Cross-Organizational Innovation in Energy Transition
Enabled by the Triple Helix Model
They all wanted the same thing: innovation to drive the energy transition forward. The stakes were high, and time was not on their side.
This was not just a technical challenge—it was a human one.
Three distinct actors had come together in one regional alliance:
- Universities
- Public organizations
- Private organizations
All well-known. All powerful in their own right. All aligned on paper.
But alignment on paper isn’t the same as alignment in practice.
The Context: The Energy Transition Consortium
They had formed a new consortium—based on what some would call the Triple Helix Model—each appointing representatives to a shared table.
Seven people in total.
Three of them came from private organizations – but from three very different organizations. One was an oil & gas player pivoting to renewables. Another was a global engineering consultancy. The third, a progressive energy company tackling emissions.
The universities were equally diverse. One focused on engineering, prototyping and testing. The other leaned more toward theoretical and research-based approaches.
The public organizations brought in both local and national representation.
Their goal was clear: to create breakthrough innovation within renewable energy.
These breakthrough innovations needed to translate into business opportunities that could accelerate the energy transition through cross-organizational collaboration – a space where transformative ideas could evolve in scalable ventures.
But challenges quickly surfaced.
The Challenge: From Alignment to Fragmentation
When the seven sat together, collaboration came naturally. They were sharp. Focused. Ambitious. Goals aligned. Urgency shared.
But when they returned to their home organizations, everything shifted.
Competing priorities emerged. Leaders interpreted strategies differently. Silos reasserted themselves. The speed of private organizations clashed with the pace of universities. Funding was uncertain, and timing misaligned. All these challenges created pressure and hesitation that slowed progress.
The coordination that had felt seamless in the room now felt like sand was thrown in the engine. Their intentions were not enough.

The Shift: Three Critical Changes
From Hidden Networks to Visible Community
Instead of forcing alignment through structure and process, the consortium took a different approach.
They started mapping the real networks inside and between their organization—the ones who were not on the radar and were a blind spot to them. They identified formal power players, informal influential voices, and go-to experts on energy transition.
These were the people who mattered. The ones who could make or break momentum.
From flying blind to Smooth Sailing
They engaged these stakeholders. Not with orders or slide decks, but with a story co-created alongside them.
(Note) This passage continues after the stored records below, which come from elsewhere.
(** * google.adk.runners: the Runner of the Agent Development Kit

    A shallow embedding of [src/google/adk/runners.py] and the properties of
    its turn resolver, execution pipeline, blocking bridge and toolset
    cleanup.

    Python objects become records, [None]-able values become [option],
    [async] generators become the finite script of what they produce
    together with the way they end, and every call into a collaborator
    (session service, plugin manager, artifact service, agent, toolset,
    logger) leaves an [Action] in a trace, so that statements about "what
    happened, and in which order" are statements about that trace. *)

From stdpp Require Import base gmap strings list pretty.
From Stdlib Require Import ZArith.

Open Scope string_scope.
Open Scope list_scope.
Open Scope nat_scope.
Set Warnings "-register-all".

(** ** Python values the runner looks at *)

(** Truthiness of a [str]: [if s:] holds for every non-empty string. *)
Definition str_truthy (s : string) : bool := negb (String.eqb s "").

(** The exceptions the runner raises, catches or lets through.
    [asyncio.TimeoutError] and the ordinary errors derive from [Exception];
    [asyncio.CancelledError], [KeyboardInterrupt] and [SystemExit] derive
    from [BaseException] only. *)
Inductive PyExn : Type :=
  | ValueError (msg : string)
  | AttributeError (msg : string)
  | TimeoutError
  | OtherException (msg : string)
  | CancelledError
  | KeyboardInterrupt.

(** [isinstance(e, Exception)]: what an [except Exception] clause catches. *)
Definition is_Exception (e : PyExn) : bool :=
  match e with
  | ValueError _ | AttributeError _ | TimeoutError | OtherException _ => true
  | CancelledError | KeyboardInterrupt => false
  end.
A compelling narrative that made it clear: this was not just about building a hub. It was about ensuring each organization could thrive in the new energy era.
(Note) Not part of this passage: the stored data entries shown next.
Import Cmd CmdFacts.
Local Open Scope string_scope.
Local Open Scope list_scope.

Lemma marker_not_in (exec_args : list string) :
  ~ In FLAG_ARGS (_apply_flag_args_marker exec_args).
Proof.
  unfold _apply_flag_args_marker. rewrite in_map_iff. intros (tok & Htok & _).
  destruct (tok =? FLAG_ARGS) eqn:E.
  - discriminate.
  - apply String.eqb_neq in E. congruence.
Qed.

(** X10: A template in which no placeholder for the main arguments directly
    follows another one is expanded in full: every such placeholder is
    replaced in place by the main tokens, every other token is kept, and
    then every flag-arguments placeholder, one among the main tokens
    included, is replaced by the marker, so that none is left. *)
Theorem placeholders_expanded (main_args exec_args : list string) :
  no_adjacent exec_args = true ->
  expand_placeholders main_args exec_args
  = Some (_apply_flag_args_marker (replace_every main_args exec_args)) /\
  ~ In FLAG_ARGS (_apply_flag_args_marker (replace_every main_args exec_args)) /\
  (~ In MAIN_ARGS main_args ->
   ~ In MAIN_ARGS (_apply_flag_args_marker (replace_every main_args exec_args))).
Proof.
  intros Hadj. unfold expand_placeholders.
  rewrite _apply_main_args_spliced, spliced_replace_every by assumption.
  split; [reflexivity|]. split; [apply marker_not_in|].
  intros Hmain. unfold _apply_flag_args_marker, replace_every.
  rewrite in_map_iff. intros (tok & Htok & Hin).
  apply in_flat_map in Hin as (t & _ & Ht).
  destruct (t =? MAIN_ARGS) eqn:Et.
  - destruct (tok =? FLAG_ARGS); [discriminate|]. subst tok. contradiction.
  - destruct Ht as [<-|[]]. apply String.eqb_neq in Et.
    destruct (t =? FLAG_ARGS); [discriminate|]. congruence.
Qed.

Lemma placeholders_expanded_witness :
  expand_placeholders ["train.py"; "--epochs"; "3"]
    ["python"; "-um"; "guild.op_main"; MAIN_ARGS; "--"; FLAG_ARGS]
  = Some ["python"; "-um"; "guild.op_main"; "train.py"; "--epochs"; "3"; "--";
          FLAG_ARGS_MARKER].
Proof.
  apply (placeholders_expanded ["train.py"; "--epochs"; "3"]
           ["python"; "-um"; "guild.op_main"; MAIN_ARGS; "--"; FLAG_ARGS]).
  reflexivity.
Defined.

End CmdMore.

(** ** The environment and the project directory of a command *)

Module CmdEnvFacts.

Import Py PyFacts Delimited DelimitedFacts CmdEnv.
Local Open Scope string_scope.

Lemma replace_go_skip (pattern text u : string) :
  forall s, replace_go pattern text (String.length u) (u ++ s)
            = replace_go pattern text 0 s.
Proof. induction u as [|x u IH]; intros s; [reflexivity|]. cbn. apply IH. Qed.

Lemma replace_occurrence (pattern text rest : string) :
  pattern <> "" ->
  replace pattern text (pattern ++ rest) = text ++ replace pattern text rest.
Proof.
  intros Hp. unfold replace. destruct pattern as [|x p']; [congruence|].
  change (String x p' ++ rest) with (String x (p' ++ rest)).
  cbn [replace_go].
  change (String x (p' ++ rest)) with (String x p' ++ rest).
  rewrite prefix_append.
  replace (String.length (String x p') - 1) with (String.length p')
    by (cbn [String.length]; lia).
  now rewrite replace_go_skip.
Qed.

Lemma replace_other (pattern text : string) (x : ascii) (s : string) :
  prefix pattern (String x s) = false ->
  replace pattern text (String x s) = String x (replace pattern text s).
Proof. intros H. unfold replace. cbn [replace_go]. now rewrite H. Qed.

(** Replacing is splitting at the pattern and joining with the text. *)
Lemma replace_split_go (pattern text : string) :
  pattern <> "" ->
  forall (n : nat) (s cur : string),
    String.length s <= n ->
    String.concat text (split_go pattern 0 s cur) = cur ++ replace pattern text s.
Proof.
  intros Hp. induction n as [|n IH]; intros s cur Hlen.
  - destruct s; [cbn; now rewrite append_nil_r|cbn in Hlen; lia].
  - destruct s as [|x s]; [cbn; now rewrite append_nil_r|].
    destruct (prefix pattern (String x s)) eqn:E.
    + destruct (prefix_inv pattern _ E) as [rest Hrest]. rewrite Hrest.
      rewrite split_go_delimiter by assumption.
      rewrite concat_cons by apply split_go_not_nil.
      rewrite replace_occurrence by assumption.
      rewrite IH; [reflexivity|].
      assert (Hl : String.length (String x s)
                   = String.length pattern + String.length rest)
        by (rewrite Hrest; apply length_append).
      destruct pattern; [congruence|]. cbn [String.length] in *. lia.
    + rewrite split_go_other, replace_other by assumption.
      rewrite IH by (cbn in Hlen; lia). apply snoc_append.
Qed.

Lemma replace_split (pattern text s : string) :
  pattern <> "" ->
  replace pattern text s = String.concat text (split_on pattern s).
Proof.
  intros Hp. unfold split_on.
  now rewrite replace_split_go with (n := String.length s).
Qed.

Lemma replace_free (pattern text : string) :
  forall s, free pattern s = true -> replace pattern text s = s.
Proof.
  induction s as [|x s IH]; intros Hfree; [reflexivity|].
  cbn [free] in Hfree. apply andb_true_iff in Hfree as [Hhere Hfree].
  apply negb_true_iff in Hhere.
  rewrite replace_other by assumption. now rewrite IH.
Qed.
From the Center to the System
The original seven realized they could not control the innovation from the center. If it was to succeed, it had to live in the broader community or system.
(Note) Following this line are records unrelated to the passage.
(** X24. What the view shows, given that [sort] rearranges its array: the
    products of the collection, each as often as it is there, that are in the
    active list (all lists when none is active), carry the tag of the filter
    (any tags when the filter is empty) and whose text contains the search
    text, trimmed and in lower case.  The text of a product is its title,
    notes, shop type, id, seller, size, referral code, url and tags, joined
    by single spaces, in lower case.  White space around the search text does
    not matter, and the sort criterion changes the order only. *)
Theorem filtered_members (products : list Product.t)
    (activeList search sortId tagFilter : jsstring)
    (Hsort : forall cmp l, Array_sort cmp l ≡ₚ l) :
  view products activeList search sortId tagFilter
    ≡ₚ filter (fun p =>
                 (activeList = [] \/ Product.list p = activeList)
                 /\ (tagFilter = [] \/ tagFilter ∈ Product.tags p)
                 /\ substring (toLowerCase (trim search)) (hay toLowerCase p))
         products
  /\ (forall p, p ∈ view products activeList search sortId tagFilter ->
        p ∈ products)
  /\ length (view products activeList search sortId tagFilter) <= length products
  /\ (forall a b sortId', blank a -> blank b ->
        view products activeList (a ++ search ++ b) sortId' tagFilter
          ≡ₚ view products activeList search sortId tagFilter).
Proof.
  assert (forall search0 l,
            List.filter (matches toLowerCase search0)
              (List.filter (has_tag tagFilter)
                 (List.filter (in_list activeList) l))
            = filter (fun p =>
                 (activeList = [] \/ Product.list p = activeList)
                 /\ (tagFilter = [] \/ tagFilter ∈ Product.tags p)
                 /\ substring (toLowerCase (trim search0)) (hay toLowerCase p)) l)
    as Hf.
  { intros search0. induction l as [|x l IH]; [done|].
    assert (in_list activeList x = true
            <-> activeList = [] \/ Product.list x = activeList) as H1.
    { unfold in_list. destruct activeList as [|c r]; cbn [truthy_string].
      - split; [by left|done].
      - rewrite bool_decide_eq_true. split; [by right|by intros [?|?]]. }
    assert (has_tag tagFilter x = true
            <-> tagFilter = [] \/ tagFilter ∈ Product.tags x) as H2.
    { unfold has_tag. destruct tagFilter as [|c r]; cbn [truthy_string].
      - split; [by left|done].
      - rewrite bool_decide_eq_true. split; [by right|by intros [?|?]]. }
    assert (matches toLowerCase search0 x = true
            <-> substring (toLowerCase (trim search0)) (hay toLowerCase x)) as H3.
    { by rewrite matches_includes, includes_spec. }
    cbn [List.filter]. destruct (in_list activeList x) eqn:E1.
    - cbn [List.filter]. destruct (has_tag tagFilter x) eqn:E2.
      + cbn [List.filter]. destruct (matches toLowerCase search0 x) eqn:E3.
        * rewrite filter_cons_True; [by rewrite IH|].
          by rewrite <- H1, <- H2, <- H3.
        * rewrite filter_cons_False; [done|]. rewrite <- H3. by intros (_ & _ & ?).
      + rewrite filter_cons_False; [done|]. rewrite <- H2. by intros (_ & ? & _).
    - rewrite filter_cons_False; [done|]. rewrite <- H1. by intros (? & _). }
  unfold filtered. rewrite !Hf.
  split; [apply Hsort|]. split; [|split].
  - intros p. rewrite Hsort. intros Hp. by apply list_elem_of_filter in Hp as [_ Hp].
  - rewrite Hsort. apply length_filter.
  - intros a b sortId' Ha Hb. rewrite !Hf, !Hsort. by rewrite trim_app_blank.
Qed.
They shifted from controlling to coordinating. From managing to enabling.
Armed with insights into the informal networks, they stopped being the hub, and started building one:
- They empowered those key players to take the lead informally.
- They facilitated connections.
- They surfaced blind spots.
- They translated shared ambition into shared action.
The Result: Ecosystem Enablement = Innovation
This new approach of ecosystem enablement allowed them to tackle multiple cross-organizational collaboration issues at once:
- They created aligned goals:
not by mandate, but by co-creation. - They built trust:
not by pushing unity, but by encouraging transparency.
- They improved communication:
not by centralizing it, but by weaving it into the natural flow of conversations already happening.
What began as a well-meaning table of seven evolved into a movement where innovation happened. Innovation did not anymore only depend on seven people in a room. It flowed across the community or system.
And that was the real transition: not just energy, but how organizations collaborate to build the future.
Did you know...
that in a May 2025 poll conducted among members of the Organizational Network Club, 65% identified misaligned goals as the #1 barrier to successful cross-organizational collaboration. Trust gaps and communication breakdowns followed closely behind.